2.4 Media Penularan (Banjir akibat perubahan lingkungan)
Banjir bukan hanya dipandang
sebagai fenomena alam, akan tetapi dapat pula sebagai fenomena sosial ekonomi,
yaitu adanya interaksi antara proses alam dengan aktivitas manusia (PSBA-UGM,
1997). Bencana banjir merupakan bencana yang paling sering terjadi dengan
kerugian material dan korban jiwa yang tidak sedikit, baik secara langsung
maupun dampak dari akibat banjir itu sendiri. Sesungguhnya jenis bencana ini
dapat terjadi secara alami maupun karena pengaruh kegiatan manusia dan
merupakan bahaya/bencana yang dapat diperkirakan untuk dikendalikan, dicegah,
maupun ditanggulangi.
Kerugian yang ditimbulkan akibat banjir terhadap
lingkungan dapat menyebabkan pencemaran, kerusakan fasilitas umum, kerugian
ekonomi, banyak pengungsi, penyakit yang ditimbulkan bermacam-macam.
Lingkungan
yang dapat mempengaruhi kejadian leptospirosis adalah terjadinya perubahan
lingkungan fisik akibat banjir.
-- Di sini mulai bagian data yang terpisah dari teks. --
(* ===== verification/BucketSyncThms.v ===== *)
(** What bucket synchronisation guarantees over any interleaving of the
    critical sections of any services on one file. *)

From stdpp Require Import base decidable gmap strings list sets.
From S2P Require Import Prelude GoText CidLib Durable Branch NodeApi BucketSync BucketSyncFacts.

(** ** Histories of critical sections *)
Section Histories.
Context {L : CidLib} {LL : CidLaws L}.

Inductive call :=
  | CallPull (observed : result (option ObservedHead))
  | CallStage (random : option string) (candidate : option Cid) (base : Head) (changeSet : option Cid)
      (message : string)
  | CallRestore (stash : Stash)
  | CallFreeze (candidate : string) (changeSet : option Cid) (message : string)
  | CallSettle (id : string) (value : ApplyResult)
  | CallResolve (id candidate : string).

Record event := Event { ev_svc : Service; ev_env : section_env; ev_call : call }.

Definition apply (f : bucket_file) (e : event) : bucket_file :=
  let svc := ev_svc e in let w := se_io (ev_env e) in let now := se_now (ev_env e) in
  match ev_call e with
  | CallPull observed => (Pull w now svc observed f).2
  | CallStage random candidate base changeSet message =>
      (Stage w now svc random candidate base changeSet message f).2
  | CallRestore stash => (RestorePending w now svc stash f).2
  | CallFreeze candidate changeSet message => (push_freeze (ev_env e) svc candidate changeSet message f).2
  | CallSettle id value => (push_settle (ev_env e) svc id value f).2
  | CallResolve id candidate => (ResolveBranched w now svc id candidate f).2
  end.

(** The service was opened for a normalised branch, and a random identity is
    not empty and not the identity of a stash that is already there. *)
Definition event_ok (s : persistedState) (e : event) : Prop :=
  svc_ok (ev_svc e) /\
  match ev_call e with
  | CallStage (Some id) _ _ _ _ => id <> EmptyString /\ id ∉ ids (workspace (ev_svc e) s)
  | _ => True
  end.

Definition seen (f : bucket_file) : persistedState := default emptyState (view f).

Fixpoint history_ok (f : bucket_file) (h : list event) : Prop :=
  match h with
  | [] => True
  | e :: h' => event_ok (seen f) e /\ history_ok (apply f e) h'
  end.

Lemma history_ok_app f h1 h2 :
  history_ok f (h1 ++ h2) -> history_ok f h1 /\ history_ok (foldl apply f h1) h2.
Proof.
  revert f. induction h1 as [|e h1 IH]; intros f; cbn; [done|]. intros [He H]. apply IH in H. naive_solver.
Qed.

Definition stepped (s : persistedState) (f : bucket_file) : Prop :=
  exists s', view f = Some s' /\ state_step s s'.

Lemma bucket_stepped_same s (f : bucket_file) : view f = Some s -> state_inv s -> stepped s f.
Proof. intros Hv Hi. exists s. split; [done|]. by apply state_step_refl. Qed.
Penyakit leptospirosis ini biasa tersebar pada
negara-negara tropis yang curah hujan dan kelembaban udaranya cukup tinggi.
Perubahan lingkungan akibat banjir
akan mempercepat penyebaran leptospirosis, hal ini diakibatkan urine hewan yang
terinfeksi kuman Leptospirae akan
terbawa oleh genangan air dan mencemari lingkungan sekitar rumah pada tempat-tempat yang becek, berair
sehingga akan mudah masuk kedalam tubuh manusia melalui pori-pori kulit, kaki,
tangan, dan tubuh lainnya. Bakteri ini tergolong makhluk hidup yang kuat karena
mampu bertahan hidup pada kisaran temperatur 7 0C – 36 0C
dan pada pH 7 air yang netral (Suroso, 2002).